At the Royal Festival Hall in 1997, Derek Bailey played a double header with the Japanese duo Ruins. I seem to recall a moment where septuagenarian genius, lost in concentration, actually bumped into the back wall of the stage, his guitar making a resonating clang. Looking down, he appeared to consider what had happened, and then playfully bashed the instrument into the wall a second time. I laughed, and despite the wealth of different responses Bailey’s music had already offered me, I never though it would provoke laughter. But something great music shares with great comedy is the capacity to surprise, to take us out of ourselves and engender a joyous, and not necessarily mean spirited or cynical, laughter. I’ve subsequently learned Bailey once played in the pit band for Morecambe and Wise, when they toured theatres before their 60’s and 70’s TV success. Banging your guitar into a wall by accident, and then doing it again on purpose in a spirit of clownish curiosity, seems to me like a classic Eric Morecambe move.

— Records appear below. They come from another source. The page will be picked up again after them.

(* ===== verification/ScopeTheorems.v ===== *)
(** * What scopes guarantee

    The theorems about the operations of [Scope]: what the recursive tests answer,
    the invariant of every reachable state and the absence of undefined behaviour,
    what cancellations and exceptions reach, what a finished coroutine frees, and,
    as counterexamples, where the code falls short of its comments. *)

From S2P Require Import Prelude Scope ScopeProofs ScopeCalm ScopeSweep ScopeDisposal.

(** ** The search for a coroutine *)
Definition Inside (m : gmap nat async_scope_t) (s c : nat) : Prop :=
  ∃ x xc, Under m s x ∧ m !! x = Some xc ∧ c ∈ coroutines xc.
Definition Deep (m : gmap nat async_scope_t) (s : nat) (d : Z) : Prop :=
  ∃ n x, nsteps (Child m) n s x ∧ (64 < d + Z.of_nat n)%Z.
Definition search_correct m s c d (r : bool * bool) : Prop :=
  (r.1 = true → Inside m s c) ∧ (r.1 = false → r.2 = false → ¬ Inside m s c) ∧ (r.2 = true → Deep m s d).

Lemma Inside_child m s k c : Child m s k → Inside m k c → Inside m s c.
Proof. intros Hk (x & xc & HU & ?). exists x, xc. split; [by eapply rtc_l|done]. Qed.
Lemma Deep_child m s k d : Child m s k → Deep m k (d + 1) → Deep m s d.
Proof. intros Hk (n & x & Hn & Hd). exists (S n), x. split; [by econstructor|lia]. Qed.
Lemma Inside_here m s sc c : m !! s = Some sc → Inside m s c → c ∈ coroutines sc ∨ ∃ k, k ∈ child_scopes sc ∧ Inside m k c.
Proof.
  intros Hs (x & xc & HU & Hx & Hc). inversion HU as [|? k ? (sc' & ? & Hk) HU']; simplify_eq; [by left|].
  right. exists k. split; [done|]. by exists x, xc.
Qed.

(** The loop over the children [l] of [s]. *)
Lemma search_children m s c d (f : nat → option (bool * bool)) l :
  (∀ k, k ∈ l → Child m s k ∧ is_Some (m !! k) ∧ ∃ r, f k = Some r ∧ search_correct m k c (d + 1) r) →
  ∃ r, (fix children l :=
          match l with
          | [] => Some (false, false)
          | x :: l =>
            xc ← m !! x;
            if bool_decide (coroutines xc = []) && bool_decide (child_scopes xc = []) then children l
            else
              '(found, e) ← f x;
              if (found : bool) then Some (true, e)
              else '(r, e') ← children l; Some (r, (e : bool) || (e' : bool))
          end) l = Some r ∧
    (r.1 = true → Inside m s c) ∧ (r.1 = false → r.2 = false → ∀ k, k ∈ l → ¬ Inside m k c) ∧ (r.2 = true → Deep m s d).
Proof.
  induction l as [|k l IH]; intros Hl.
  { exists (false, false). split_and!; [done|done| |done]. by intros _ _ k ?%not_elem_of_nil. }
  destruct (Hl k) as (Hk & [kc Hkc] & r & Hr & Hfound & Hnot & Hdeep); [by left|].
  destruct IH as (r' & Hr' & Hfound' & Hnot' & Hdeep'); [intros; apply Hl; by right|]. rewrite Hkc. cbn [mbind option_bind].
  destruct (bool_decide (coroutines kc = []) && bool_decide (child_scopes kc = [])) eqn:Hskip.
  { exists r'. split_and!; [done|done| |done]. intros H1 H2 x [->|Hx]%elem_of_cons; [|by apply Hnot'].
    apply andb_true_iff in Hskip as [He1%bool_decide_eq_true He2%bool_decide_eq_true].
    intros [Hin|(y & Hy & _)]%(Inside_here m k kc); [rewrite He1 in Hin|rewrite He2 in Hy|done]; by eapply not_elem_of_nil. }
  rewrite Hr. destruct r as [found e]. cbn [mbind option_bind]. destruct found.
  { exists (true, e). split_and!; [done|intros _; by eapply Inside_child, Hfound|done|].
    intros He. by eapply Deep_child, Hdeep. }
  rewrite Hr'. destruct r' as [found' e']. cbn [mbind option_bind]. exists (found', e || e'). cbn in *. split_and!; [done..| |].
  - intros H1 [He He']%orb_false_iff x [->|Hx]%elem_of_cons; [by apply Hnot|by apply Hnot'].
  - intros [He|He]%orb_true_iff; [by eapply Deep_child, Hdeep|by apply Hdeep'].
Qed.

There’s a great documentary about stand-up comedy currently winning awards all over the international film festival circuit. The Aristocrats, directed by Paul Provenza and Penn Jillette, shows sixty or so stand-ups telling a shaggy dog story enjoyed privately by American comics, but never inflicted on the public. In essence, The Aristocrats, as the gag is known, goes like this, and includes a central section which can be infinitely expanded and altered. A talent scout visits a Broadway booker to sell him a new vaudeville act he has seen. It involves a husband and wife, usually depicted dressed in formal finery, performing acts of escalating obscene sexual violence on each other, and then on their children, and perhaps on any animals, or birds, in the vicinity, to the accompaniment of sophisticated classical music, or cabaret show tunes, or light opera, or whatever. At the end of this description, which Gilbert Godfried is seen spinning out for over an hour, the baffled and sickened booker says, “That sounds appalling. I can’t imagine why anyone would want to see that. What is this act called?”, to which the talent scout replies, with a smile, or a wink, or an attitude of profound regret, or a showbiz snap of the fingers and thumbs, “The Aristocrats.” It’s hilarious. But perhaps you have to be there.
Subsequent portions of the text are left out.